“Your dad wandered off 30 minutes ago, and I haven’t seen him since.”
This is not what you want to hear when you arrive at New York Penn Station to greet your aunt and your father. Certainly not when your father suffers from dementia, and certainly not when you’re in a place that 650,000 travelers pass through each day. Not when you know the sacrifice it was for your aunt to travel via train for eight+ hours to bring your dad to NYC. Also not when you have a rambunctious two-year-old in tow, who’s been eagerly anticipating seeing “Grandpa.”I spent the next hour anxiously scanning crowds with my eyes and silently saying constant prayers that my dad would turn up. The police looked too. When Jordan arrived after racing downtown and could take over watching Jameson, I was free to walk outside the station and look around. I realized it’s hard to fully appreciate just how many people fill NYC streets until you’re trying to locate just one.
I walked and scanned. Walked and scanned. Trying to imagine where his thoughts, which I don’t fully understand, could have taken him.
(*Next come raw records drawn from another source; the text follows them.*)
Lemma lazyGroup_sound {A} sep (k : list ascii → list ascii → option A) acc s r :
  lazyGroup sep k acc s = Some r →
  ∃ g rest, s = g ++ sep ++ rest ∧ noLineTerminator g ∧
            k (rev acc ++ g) rest = Some r.
Proof.
  revert acc. induction s as [|c s IH]; intros acc; simpl.
  - destruct (Js.startsWithChars sep []) eqn:Hp.
    + destruct (k (rev acc) (drop (length sep) [])) as [r'|] eqn:Hk; [|done].
      intros [= ->]. exists [], (drop (length sep) []).
      rewrite app_nil_r. split_and!; [|constructor|done].
      by apply startsWithChars_drop.
    + done.
  - destruct (Js.startsWithChars sep (c :: s)) eqn:Hp.
    + destruct (k (rev acc) (drop (length sep) (c :: s))) as [r'|] eqn:Hk.
      * intros [= ->]. exists [], (drop (length sep) (c :: s)).
        rewrite app_nil_r. split_and!; [|constructor|done].
        by apply startsWithChars_drop.
      * destruct (Js.isLineTerminator c) eqn:Hc; [done|].
        intros (g & rest & -> & Hg & Hk')%IH.
        exists (c :: g), rest. split_and!; [done | by constructor |].
        simpl in Hk'. by rewrite <- app_assoc in Hk'.
    + destruct (Js.isLineTerminator c) eqn:Hc; [done|].
      intros (g & rest & -> & Hg & Hk')%IH.
      exists (c :: g), rest. split_and!; [done | by constructor |].
      simpl in Hk'. by rewrite <- app_assoc in Hk'.
Qed.

Lemma lazyGroup_complete {A} sep (k : list ascii → list ascii → option A)
  acc g rest :
  noLineTerminator g → is_Some (k (rev acc ++ g) rest) →
  is_Some (lazyGroup sep k acc (g ++ sep ++ rest)).
Proof.
  intros Hg. revert acc. induction Hg as [|c g Hc _ IH]; intros acc Hk.
  - rewrite app_nil_r in Hk. simpl.
    assert (Js.startsWithChars sep (sep ++ rest) = true) as Hp
      by (apply startsWithChars_prefix; by exists rest).
    destruct (sep ++ rest) as [|c s] eqn:Hs; simpl; rewrite Hp;
      rewrite <- Hs, drop_app_length; by destruct Hk as [r ->].
  - simpl.
    destruct (if Js.startsWithChars sep (c :: g ++ sep ++ rest) then _ else _);
      [by eexists|].
    rewrite Hc. apply IH. simpl. by rewrite <- app_assoc.
Qed.

Lemma greedyToEnd_Some s g : greedyToEnd s = Some g → g = s ∧ noLineTerminator s.
Proof.
  unfold greedyToEnd. destruct (forallb _ s) eqn:Hf; [|done].
  intros [= <-]. split; [done|]. apply Forall_forall. intros c Hc.
  rewrite forallb_forall in Hf. apply negb_true_iff, Hf. by apply list_elem_of_In.
Qed.

Lemma greedyToEnd_complete s : noLineTerminator s → greedyToEnd s = Some s.
Proof.
  intros Hs. unfold greedyToEnd.
  assert (forallb (λ c, negb (Js.isLineTerminator c)) s = true) as ->; [|done].
  apply forallb_forall. intros c Hc%list_elem_of_In.
  unfold noLineTerminator in Hs. rewrite Forall_forall in Hs.
  by rewrite (Hs c Hc).
Qed.

(** A match spells out the line. *)
Lemma matchLine_sound line m1 m2 m3 m4 :
  matchLine line = Some (m1, m2, m3, m4) → line = headerLine m1 m2 m3 m4.
Proof.
  unfold matchLine. destruct (Js.chars line) as [|c s1] eqn:Hl; [done|].
  case_bool_decide as Hc; [subst c|done].
  intros (g1 & s2 & -> & _ & H2)%lazyGroup_sound.
  apply lazyGroup_sound in H2 as (g2 & s3 & -> & _ & H3).
  apply lazyGroup_sound in H3 as (g3 & s4 & -> & _ & H4).
  destruct (greedyToEnd s4) as [g4|] eqn:Hg; [|done].
  apply greedyToEnd_Some in Hg as [-> _]. simplify_eq/=.
  rewrite <- (str_chars line), Hl. unfold headerLine.
  rewrite <- (str_chars (_ +:+ _)). f_equal.
  by rewrite !chars_app, !chars_str.
Qed.

(** A line of the header form without line terminators matches. *)
Lemma matchLine_complete m1 m2 m3 m4 :
  noLineTerminator (Js.chars (headerLine m1 m2 m3 m4)) →
  is_Some (matchLine (headerLine m1 m2 m3 m4)).
Proof.
  assert (Js.chars (headerLine m1 m2 m3 m4) =
          "["%char :: Js.chars m1 ++ Js.chars "] [" ++ Js.chars m2 ++
            Js.chars "] [" ++ Js.chars m3 ++ Js.chars "] " ++ Js.chars m4) as E
    by (unfold headerLine; by rewrite !chars_app).
  unfold matchLine. rewrite E. clear E.
  set (S1 := Js.chars "] ["). set (S2 := Js.chars "] "). clearbody S1 S2.
  intros Hn. rewrite bool_decide_eq_true_2 by done.
  inversion Hn as [|? ? _ Hn1]; subst.
  apply Forall_app in Hn1 as [H1 Hn2].
  apply Forall_app in Hn2 as [_ Hn2]. apply Forall_app in Hn2 as [H2 Hn3].
  apply Forall_app in Hn3 as [_ Hn3]. apply Forall_app in Hn3 as [H3 Hn4].
  apply Forall_app in Hn4 as [_ H4].
  apply (lazyGroup_complete S1 _ [] (Js.chars m1)); [done|]. cbn [rev app].
  apply (lazyGroup_complete S1 _ [] (Js.chars m2)); [done|]. cbn [rev app].
  apply (lazyGroup_complete S2 _ [] (Js.chars m3)); [done|]. cbn [rev app].
  rewrite greedyToEnd_complete by done. by eexists.
Qed.

(** *** The loop over the lines *)

Lemma trimNonEmpty_blank line : Js.trimNonEmpty line = false ↔ blankLine line.
Proof.
  unfold Js.trimNonEmpty, blankLine.
  induction (Js.chars line) as [|c l IH]; simpl.
  - split; [constructor | done].
  - rewrite orb_false_iff, negb_false_iff, IH. split.
    + intros [? ?]. by constructor.
    + by inversion 1.
Qed.

Lemma appendToLast_snoc entries e line :
  appendToLast (entries ++ [e]) line = entries ++ [continued e line].
Proof.
  unfold appendToLast. rewrite length_app. simpl.
  replace (length entries + 1 - 1) with (length entries + 0) by lia.
  by rewrite alter_app_r.
Qed.

Lemma parseLine_header source entries line m1 m2 m3 m4 :
  matchLine line = Some (m1, m2, m3, m4) →
  parseLine source entries line = entries ++ [headerEntry source m1 m2 m3 m4].
Proof.
  intros Hm. unfold parseLine, headerEntry. rewrite Hm.
  by case_bool_decide; case_decide.
Qed.
Lemma accepted_request_adds_friend_witness :
  let st' := snd (process_incoming_message Sample.calm Sample.request_from_bob
                    Sample.alice) in
  friends st' !! KStr "bob"
    = Some {| fr_ip := JStr "10.0.0.5"; fr_port := JInt 55888;
              fr_connected := true |} /\
  data_file st'
    = Pickled {| p_friends :=
                   Some {[ KStr "bob" :=
                             {| fr_ip := JStr "10.0.0.5";
                                fr_port := JInt 55888;
                                fr_connected := true |} ]};
                 p_conversations := Some ∅;
                 p_friend_requests := Some ∅ |} /\
  In (Sent (JStr "10.0.0.5") (JInt 55888) (friend_accept "alice") true)
     (trace st').
Proof.
  pose proof (accepted_request_adds_friend Sample.calm
    {[ "type" := JStr "friend_request"; "from_user" := JStr "bob";
       "from_ip" := JStr "10.0.0.5"; "from_port" := JInt 55888 ]}
    (JStr "bob") (JStr "10.0.0.5") (JInt 55888) " Y " (KStr "bob")
    Sample.alice) as H.
  cbv zeta in *. unfold Sample.request_from_bob.
  destruct (process_incoming_message _ _ _) as [r st'].
  destruct H as (_ & Hfriends & _ & _ & Hfile & _ & Htrace);
    try (vm_compute; reflexivity).
  cbn [snd]. split; [|split].
  - rewrite Hfriends. apply lookup_insert_eq.
  - rewrite (Hfile eq_refl). reflexivity.
  - rewrite Htrace. apply in_or_app. right. cbn. auto.
Defined.

(** ** Sending a friend request *)

(** C4 (as amended). [add_friend(username, ip, port)] makes one one-shot
    send of a [friend_request] carrying the local username, the detected
    local address and the local port.  When the send goes through, the
    pending requests map gets [username -> (ip, port)] and the data file is
    written with that map; when it does not, nothing is stored.  Either
    way no friend record is created, and the call returns [None]: whether
    the send went through shows only in the line printed. *)
Theorem add_friend_records_request w name peer_ip peer_port st :
  let request := friend_request (username st) (get_local_ip w) (port st) in
  let '(r, st') := add_friend w name peer_ip peer_port st in
  r = Ok PyNone /\
  friends st' = friends st /\
  conversations st' = conversations st /\
  (connects w = true ->
     friend_requests st'
       = <[name := (peer_ip, peer_port)]> (friend_requests st) /\
     (disk w = SaveOk ->
        data_file st'
          = Pickled {| p_friends := Some (friends st);
                       p_conversations := Some (conversations st);
                       p_friend_requests :=
                         Some (<[name := (peer_ip, peer_port)]>
                                 (friend_requests st)) |}) /\
     (forall remains, disk w = SaveFails remains -> data_file st' = remains) /\
     trace st' = trace st ++
       [Sent (JStr peer_ip) (JInt peer_port) request true;
        Print (RequestSent name)]) /\
  (connects w = false ->
     friend_requests st' = friend_requests st /\
     data_file st' = data_file st /\
     trace st' = trace st ++
       [Sent (JStr peer_ip) (JInt peer_port) request false;
        Print (CouldNotConnect name)]).
Proof.
  unfold add_friend. run.
  destruct (connects w); cbn; (split; [reflexivity|]);
    (split; [reflexivity|]); (split; [reflexivity|]);
    split; intros Hsend; try discriminate Hsend.
  - split; [reflexivity|]. unfold written. split; [|split].
    + intros ->. reflexivity.
    + intros remains ->. reflexivity.
    + rewrite <- app_assoc. reflexivity.
  - rewrite <- app_assoc. repeat split.
Qed.

Lemma add_friend_records_request_witness :
  let '(r, st') := add_friend Sample.calm "bob" "10.0.0.5" 55888 Sample.alice in
  r = Ok PyNone /\
  friend_requests st' !! "bob" = Some ("10.0.0.5", 55888) /\
  friends st' !! KStr "bob" = None /\
  data_file st'
    = Pickled {| p_friends := Some ∅;
                 p_conversations := Some ∅;
                 p_friend_requests :=
                   Some {[ "bob" := ("10.0.0.5", 55888) ]} |}.
Proof.
  pose proof (add_friend_records_request Sample.calm "bob" "10.0.0.5" 55888
                Sample.alice) as H.
  cbv zeta in H.
  destruct (add_friend _ _ _ _ _) as [r st'].
  destruct H as (Hr & Hfriends & _ & Hsent & _).
  destruct (Hsent eq_refl) as (Hreqs & Hfile & _).
  split; [exact Hr|]. split; [|split].
  - rewrite Hreqs. apply lookup_insert_eq.
  - rewrite Hfriends. vm_compute. reflexivity.
  - rewrite (Hfile eq_refl). reflexivity.
Defined.

(** C4 as stated fails: the send goes through, the request is recorded,
    and the call still returns [None], not [True]. *)
Lemma add_friend_returns_no_boolean :
  let '(r, st') := add_friend Sample.calm "bob" "10.0.0.5" 55888 Sample.alice in
  connects Sample.calm = true /\
  friend_requests st' !! "bob" = Some ("10.0.0.5", 55888) /\
  r <> Ok (PyBool (connects Sample.calm)).
Proof.
  vm_compute. repeat split. discriminate.
Qed.

(** ** Chatting *)

(** C5. [chat_with_friend] on a name that has no friend record stops at
    once: it prints that the name is not a friend, reads nothing, sends
    nothing, and leaves the conversations and every other field as they
    were. *)
Theorem chat_with_stranger_refused name ws st :
  friends st !! KStr name = None ->
  let '(r, st') := chat_with_friend name ws st in
  r = Returned PyNone /\
  trace st' = trace st ++ [Print (NotYourFriend name)] /\
  conversations st' = conversations st /\
  friends st' = friends st /\
  friend_requests st' = friend_requests st /\
  current_chat st' = current_chat st /\
  data_file st' = data_file st /\
  username st' = username st /\ port st' = port st.
Proof.
  intros Hnone. unfold chat_with_friend. rewrite Hnone. cbn. repeat split.
Qed.

Lemma chat_with_stranger_refused_witness :
  let '(r, st') := chat_with_friend "carol" [Sample.typing "hello" true]
                     Sample.alice_with_bob in
  r = Returned PyNone /\
  trace st' = trace Sample.alice_with_bob ++ [Print (NotYourFriend "carol")] /\
  conversations st' = conversations Sample.alice_with_bob.
Proof.
  pose proof (chat_with_stranger_refused "carol" [Sample.typing "hello" true]
                Sample.alice_with_bob) as H.
  destruct (chat_with_friend _ _ _) as [r st'].
  destruct H as (Hr & Htrace & Hconv & _); [vm_compute; reflexivity|].
  split; [exact Hr|]. split; [exact Htrace | exact Hconv].
Defined.

(** Printing the history of a conversation changes nothing but the
    trace, and does not raise. *)
Lemma for_each_print {A} (line : A -> notice) (l : list A) st :
  exists st',
    for_each l (fun x => print (line x)) st = (Ok tt, st') /\ same_data st st'.
Proof.
  revert st. induction l as [|x l IH]; intros st; cbn.
  - exists st. split; [reflexivity | apply same_data_refl].
  - unfold bind, print, modify at 1.
    destruct (IH (log (Print (line x)) st)) as (st' & Hrun & Hsame).
    exists st'. split; [exact Hrun|].
    eapply same_data_trans; [apply same_data_log | exact Hsame].
Qed.
(* ===== verification/Platform.v ===== *)
(** * Interfaces of the browser built-ins the validator calls

    [decodeJwt] relies on two built-ins: [atob] (WHATWG forgiving-base64
    decode, returning a "binary string" of Latin-1 code units) and
    [JSON.parse].  The validator's theorems are proved against these
    classes; [Base64] and [JsonParse] provide the instances and prove the
    laws.  Each class also carries the encoder an identity provider uses
    to build a token, with the decode-after-encode law, so that theorems
    can quantify over every payload an issuer can produce. *)

From S2P Require Import Prelude Js JsonValue.

(** Latin-1 code units (what [atob] returns and [btoa] accepts). *)
Definition latin1 (u : Z) : Prop := 0 ≤ u < 256.
Definition ascii_unit (u : Z) : Prop := 0 ≤ u < 128.

#[export] Instance latin1_dec u : Decision (latin1 u) := _.
#[export] Instance ascii_unit_dec u : Decision (ascii_unit u) := _.

(** The standard base64 alphabet [A-Za-z0-9+/]. *)
Definition b64_char (u : Z) : Prop :=
  (65 ≤ u ≤ 90) ∨ (97 ≤ u ≤ 122) ∨ (48 ≤ u ≤ 57) ∨ u = ch_plus ∨ u = ch_slash.

#[export] Instance b64_char_dec u : Decision (b64_char u).
Proof. unfold b64_char. apply _. Defined.

Class Base64Api := {
  (** [atob(data)] *)
  atob : jstr → res exn jstr;
  atob_latin1 : ∀ s d, atob s = Ok d → Forall latin1 d
}.

(** The encoder an issuer uses for the payload segment: base64 in the
    standard alphabet with the ['='] padding removed (before the URL-safe
    substitution), with the decode-after-encode law. *)
Class Base64Encoder `{Base64Api} := {
  btoa_nopad : jstr → jstr;
  atob_btoa_nopad : ∀ s, Forall latin1 s → atob (btoa_nopad s) = Ok s;
  btoa_nopad_alphabet : ∀ s, Forall latin1 s → Forall b64_char (btoa_nopad s)
}.

(** JSON values a printer can write: numbers with a non-negative
    mantissa, strings of code units. *)
Fixpoint json_wf (v : json) : Prop :=
  match v with
  | JNull | JBool _ => True
  | JNum n => 0 ≤ num_mant n
  | JStr s => Forall (λ u, 0 ≤ u < 65536) s
  | JArr l => Forall id (map json_wf l)
  | JObj m => Forall (λ kv, Forall (λ u, 0 ≤ u < 65536) kv.1) m ∧ Forall id (map (λ kv, json_wf kv.2) m)
  end.

Class JsonApi := {
  (** [JSON.parse(text)] *)
  JSON_parse : jstr → res exn json
}.

(** A printer whose output [JSON_parse] reads back. *)
Class JsonPrinter `{JsonApi} := {
  JSON_print : json → jstr;
  JSON_parse_print : ∀ v, json_wf v → JSON_parse (JSON_print v) = Ok v
}.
I rounded the block, weaving out of the way of a group of tourists posing for a photo. I walked and scanned. And there on a bench, sitting by himself, I spotted my dad.
I threw my arms around his neck and told him how glad I was that I’d found him. (I’m telling you, I have a newfound appreciation for the story of the prodigal son’s return home). And he was glad to be found too. He said he’d tried to call us, but it didn’t go through. When I looked down, he was holding his tv remote, which he’d taken from his assisted living facility, and he’d mistaken it for his cell phone.
This is dementia.
I’ve written before about this new normal that I find myself in with my dad, and quite honestly, it’s a rollercoaster. He has moments of great clarity, where his wit and humor and his old self shines through. When he’s with us, he has moments of great joy, watching Jameson do the most mundane thing or enjoying a meal I prepared for him. But there are also moments of confusion, of recounting stories that we know aren’t true, of seeing people in the room who aren’t there.In most moments, it’s little help or encouragement to point out to him how the things he believes are true are not. But in other moments, there are tough conversations that must be had about what he can and cannot do. Dementia is a difficult thing in that the person with it often isn’t aware of their illness. Not like a person with cancer feels their sickness and can therefore be made aware of/agree to their limitations. In my father’s mind, he’s fine, which makes taking care of him that much harder.And perhaps the hardest part of having a loved one with dementia is having to grieve the loss of a person who is still alive. Of course, we make the very best of the moments we have, and I cherish the clear ones where he is remembering and laughing and charming with everything I have. But I’m also left knowing that the long conversations we used to have are behind us. Me asking him for his thoughts on the things going on in my life are behind us. His ability to live fully independent are behind us.
And for all of my struggles, I can only imagine how incredibly difficult it all is for him.What does remain is our confidence in our love for one another. That we both want to do what’s best for the other person — he in not wanting to burden my family (which breaks my heart) and me in wanting to make sure he’s safe and well-cared for. And a mutual love for the moments we do get together, whether clear, confused, or somewhere in between.